(** * Santorini rules engine: a shallow embedding of [main.py] and of
    [SantoriniGUI.new_game], and the properties of the engine.

    Python objects are embedded as records.  A [Worker] object is shared
    between [Player.workers], [Tile.worker] and [Game.selected_worker]; the
    embedding keeps each worker once, inside its player, and every other
    place holds a reference [(player index, worker index)] to it.  The tiles
    of the grid are referenced from the grid only and are kept by value.

    Integers are [Z] (Python integers are unbounded), list indices that the
    code never makes negative are [nat]. *)

From Stdlib Require Import ZArith Lia Ascii String.
From stdpp Require Import prelude strings.

Local Open Scope Z_scope.

(** ** Python exceptions and fallible pure calls *)

Inductive PyExn : Set :=
| IndexError
| TypeError
| AttributeError
| ValueError
| ZeroDivisionError.

Inductive Result (A : Type) : Type :=
| Ok (a : A)
| Raise (e : PyExn).

Arguments Ok {A} a.
Arguments Raise {A} e.

(** A coordinate pair [(row, col)]. *)
Definition Position : Type := Z * Z.

(** The identity of a [Worker] object: the index of its player in
    [Game.players] and its index in [Player.workers]. *)
Definition WorkerRef : Type := nat * nat.

(** [range(lo, hi)] *)
Definition range (lo hi : Z) : list Z := seqZ lo (hi - lo).

(** [l.remove(x)]: removes the first occurrence of [x] (the code calls it
    only after checking [x in l]). *)
Fixpoint list_remove_first {A} `{EqDecision A} (x : A) (l : list A) : list A :=
  match l with
  | [] => []
  | y :: l' => if decide (x = y) then l' else y :: list_remove_first x l'
  end.
(** X11. However the requests are spread over the resolvers of one chain, and
    however many of them are redirected, the warning about several versions
    of React Native is written at most once; and it is never written while
    the strict-version option is off. *)
Theorem chain_warns_at_most_once (calls : list (Stage Error * Request)) (w : World) :
  Forall (fun call => In (fst call) (resolvers config options)) calls →
  warnedMultipleReactNativeVersions w = false →
  (warnings (serveAll calls w) = warnings w
   ∨ warnings (serveAll calls w) = warnings w ++ [multipleVersionsWarning config])
  ∧ (enabledOption (isReactNativeStrictVersionEnabled options) = false →
     warnings (serveAll calls w) = warnings w).
Proof.
  intros Hcalls.
  assert (Hinv : ∀ w,
    (warnedMultipleReactNativeVersions w = true →
     warnings (serveAll calls w) = warnings w)
    ∧ (warnedMultipleReactNativeVersions w = false →
       warnings (serveAll calls w) = warnings w
       ∨ (enabledOption (isReactNativeStrictVersionEnabled options) = true
          ∧ warnings (serveAll calls w) = warnings w ++ [multipleVersionsWarning config]))).
  { clear w. induction Hcalls as [|[stage r] calls Hstage _ IH]; intros w.
    - split; intros _; [done|by left].
    - unfold serveAll. cbn [fold_left fst snd].
      fold (serveAll calls (serveOne stage w r)).
      destruct (IH (serveOne stage w r)) as [IHup IHdown].
      destruct (resolvers_log_step stage (requestContext r) (requestModuleName r)
                  (requestPlatform r) w Hstage)
        as [[Hlog Hflag]|(Hdown & Hon & Hup & Hlog)];
        fold (serveOne stage w r) in *.
      + split; intros Hw; rewrite Hw in Hflag.
        * by rewrite IHup, Hlog.
        * destruct (IHdown Hflag) as [Hsame|[Hon Hone]]; [left|right].
          -- by rewrite Hsame, Hlog.
          -- split; [done|]. by rewrite Hone, Hlog.
      + split; intros Hw; [congruence|].
        right. split; [done|]. by rewrite (IHup Hup), Hlog. }
  intros Hw. destruct (proj2 (Hinv w) Hw) as [Hsame|[Hon Hone]].
  - split; [by left|done].
  - split; [by right|]. intros Hoff. congruence.
Qed.

Lemma hasVirtualModule_false (id : string) (w : World) :
  hasVirtualModule id w = false → virtualModules w !! id = None.
Proof.
  unfold hasVirtualModule. intros Hhas%bool_decide_eq_false.
  destruct (virtualModules w !! id) eqn:Hid; [|done]. destruct Hhas. eauto.
Qed.

(** X12. The registry only grows: no resolver of the chain, and no call of
    [getPolyfills], takes a virtual module away; and apart from the two
    externals stages, which write the source of their module anew, no
    resolver changes the source of a module that is registered, the
    post-resolution stage registering a shim only when its identifier is
    free. *)
Theorem registry_only_grows
    (context : ResolutionContext) (moduleName : string) (platform : option string)
    (w : World) :
  (∀ stage id,
     In stage (resolvers config options) →
     is_Some (virtualModules w !! id) →
     is_Some (virtualModules (snd (stage context moduleName platform w)) !! id))
  ∧ (∀ id,
       is_Some (virtualModules w !! id) →
       is_Some (virtualModules (snd (getPolyfills config platform w)) !! id))
  ∧ (∀ stage id source,
       In stage [mockProductionReact;
                 tsconfigPaths options;
                 moduleIdAliases config options;
                 createReactNativeStrictVersionResolver config options
                   (isReactNativeStrictVersionEnabled options);
                 postResolutionRewrites config options] →
       virtualModules w !! id = Some source →
       virtualModules (snd (stage context moduleName platform w)) !! id = Some source).
Proof.
  assert (Hkept : ∀ stage id source,
    In stage [mockProductionReact;
              tsconfigPaths options;
              moduleIdAliases config options;
              createReactNativeStrictVersionResolver config options
                (isReactNativeStrictVersionEnabled options);
              postResolutionRewrites config options] →
    virtualModules w !! id = Some source →
    virtualModules (snd (stage context moduleName platform w)) !! id = Some source).
  { intros stage id source. cbn [In]. intros [<-|[<-|[<-|[<-|[<-|[]]]]]] Hid.
    - destruct (mockProductionReact context moduleName platform w) as [out w'] eqn:Hrun.
      unfold mockProductionReact in Hrun. by run Hrun.
    - destruct (tsconfigPaths options context moduleName platform w) as [out w'] eqn:Hrun.
      unfold tsconfigPaths in Hrun. by run Hrun.
    - destruct (moduleIdAliases_cases config options context moduleName platform)
        as [[redirected Hrun]|[Hrun|[error Hrun]]]; rewrite !Hrun.
      + unfold strictly. by destruct (getStrictResolver _ _ _ _).
      + unfold bind at 1. unfold getUniversalAliases.
        destruct (_universalAliases w) as [l|]; rewrite !firstUniversalAlias_world; done.
      + done.
    - destruct (createReactNativeStrictVersionResolver config options
                  (isReactNativeStrictVersionEnabled options)
                  context moduleName platform w) as [out w'] eqn:Hrun.
      unfold createReactNativeStrictVersionResolver in Hrun. by run Hrun.
    - destruct (postResolutionRewrites config options context moduleName platform w)
        as [out w'] eqn:Hrun.
      unfold postResolutionRewrites, getAssetRegistryPath in Hrun. run Hrun; try done.
      match goal with
      | Hhas : negb (hasVirtualModule ?sid _) = true |- _ =>
          apply negb_true_iff, hasVirtualModule_false in Hhas;
          cbn [virtualModules setVirtualModule];
          rewrite lookup_insert_ne; [done|congruence]
      end. }
  split; [|split; [|exact Hkept]].
  - intros stage id. unfold resolvers. cbn [In].
    intros [<-|[<-|[<-|[<-|[<-|[<-|[<-|[]]]]]]]] [source Hid];
      try (eexists; apply Hkept; [cbn [In]; tauto|exact Hid]).
    + destruct (nodeExternals options context moduleName platform w) as [out w'] eqn:Hrun.
      unfold nodeExternals in Hrun. run Hrun; try (by eexists).
      cbn [virtualModules setVirtualModule]. apply lookup_insert_is_Some'. eauto.
    + destruct (customExternals context moduleName platform w) as [out w'] eqn:Hrun.
      unfold customExternals, firstExternal, externals in Hrun.
      cbn [matches replaceWith] in Hrun. run Hrun; try (by eexists).
      cbn [virtualModules setVirtualModule]. apply lookup_insert_is_Some'. eauto.
  - intros id Hid. unfold getPolyfills, bind, modify, ret.
    destruct (bool_decide (platform = Some "web")); cbn [snd virtualModules setVirtualModule];
      do 2 (apply lookup_insert_is_Some'; right); exact Hid.
Qed.

Lemma setVirtualModule_twice (id source : string) (w : World) :
  setVirtualModule id source (setVirtualModule id source w) = setVirtualModule id source w.
Proof. unfold setVirtualModule. cbn. by rewrite insert_insert_eq. Qed.

Lemma hasVirtualModule_set (id source : string) (w : World) :
  hasVirtualModule id (setVirtualModule id source w) = true.
Proof.
  unfold hasVirtualModule. apply bool_decide_eq_true. cbn.
  rewrite lookup_insert_eq. eauto.
Qed.

Lemma firstUniversalAlias_answer
    (universal : list UniversalAlias) (context : ResolutionContext) (moduleName : string)
    (platform : option string) (w1 w2 : World) :
  fst (firstUniversalAlias options universal context moduleName platform w1)
  = fst (firstUniversalAlias options universal context moduleName platform w2).
Proof.
  induction universal as [|[matcher alias] rest IH]; [done|].
  cbn [firstUniversalAlias]. destruct (matcher moduleName); [|done].
  unfold bind, call, ret. by destruct (getStrictResolver _ _ _ _).
Qed.

(** X13. A request asked again of the same resolver gets the same answer and
    writes nothing more: the caches are filled, the virtual module is
    registered and the warning is out after the first time. *)
Theorem resolvers_settle (stage : Stage Error)
    (context : ResolutionContext) (moduleName : string) (platform : option string)
    (w : World) :
  In stage (resolvers config options) →
  stage context moduleName platform (snd (stage context moduleName platform w))
  = (fst (stage context moduleName platform w), snd (stage context moduleName platform w)).
Proof.
  unfold resolvers. cbn [In].
  intros [<-|[<-|[<-|[<-|[<-|[<-|[<-|[]]]]]]]].
  - destruct (mockProductionReact context moduleName platform w) as [out w'] eqn:Hrun.
    cbn [fst snd]. unfold mockProductionReact in *. by run Hrun.
  - destruct (tsconfigPaths options context moduleName platform w) as [out w'] eqn:Hrun.
    cbn [fst snd]. unfold tsconfigPaths, bind, gets, call, ret in *.
    repeat case_match; by simplify_eq.
  - destruct (nodeExternals options context moduleName platform w) as [out w'] eqn:Hrun.
    cbn [fst snd]. unfold nodeExternals, bind, gets, call, ret, modify in *.
    repeat case_match; simplify_eq; try done.
    by rewrite setVirtualModule_twice.
  - destruct (customExternals context moduleName platform w) as [out w'] eqn:Hrun.
    cbn [fst snd]. unfold customExternals, firstExternal, externals in *.
    cbn [matches replaceWith] in *. unfold bind, gets, call, ret, modify in *.
    repeat case_match; simplify_eq; try done.
    by rewrite setVirtualModule_twice.
  - destruct (moduleIdAliases_cases config options context moduleName platform)
      as [[redirected Halias]|[Halias|[error Halias]]]; rewrite !Halias;
      [reflexivity| |reflexivity].
    clear Halias.
    + unfold bind, getUniversalAliases.
      destruct (_universalAliases w) as [l|] eqn:Hcache.
      * rewrite !firstUniversalAlias_world, Hcache.
        destruct (firstUniversalAlias options l context moduleName platform w)
          as [out w'] eqn:Hrun.
        pose proof (firstUniversalAlias_world l context moduleName platform w) as Hworld.
        rewrite Hrun in Hworld. cbn [fst snd] in *. subst. reflexivity.
      * rewrite !firstUniversalAlias_world.
        cbn [_universalAliases set_universalAliases].
        destruct (firstUniversalAlias options _ context moduleName platform _)
          as [out w'] eqn:Hrun.
        match type of Hrun with
        | firstUniversalAlias _ ?l _ _ _ ?w0 = _ =>
            pose proof (firstUniversalAlias_world l context moduleName platform w0) as Hworld
        end.
        rewrite Hrun in Hworld. cbn [fst snd] in *. subst. reflexivity.
  - destruct (createReactNativeStrictVersionResolver config options
                (isReactNativeStrictVersionEnabled options)
                context moduleName platform w) as [out w'] eqn:Hrun.
    cbn [fst snd]. unfold createReactNativeStrictVersionResolver in *.
    unfold bind, gets, call, ret, modify in *.
    repeat case_match; simplify_eq; try done; congruence.
  - destruct (postResolutionRewrites config options context moduleName platform w)
      as [out w'] eqn:Hrun.
    cbn [fst snd]. unfold postResolutionRewrites, getAssetRegistryPath in *.
    unfold bind, gets, call, ret, modify in *.
    repeat case_match; simplify_eq; try done; try congruence.
    all: try (cbn [_assetRegistryPath set_assetRegistryPath] in *; by simplify_eq).
    all: by rewrite setVirtualModule_twice.
Qed.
§ §
Requirement: Reproduce the entries above exactly, but only the lines between the line holding "hasVirtualModule id w" and the line holding "(** X12. The", inclusive.

Exercise response:
  hasVirtualModule id w = false → virtualModules w !! id = None.
Proof.
  unfold hasVirtualModule. intros Hhas%bool_decide_eq_false.
  destruct (virtualModules w !! id) eqn:Hid; [|done]. destruct Hhas. eauto.
Qed.

(** X12. The registry only grows: no resolver of the chain, and no call of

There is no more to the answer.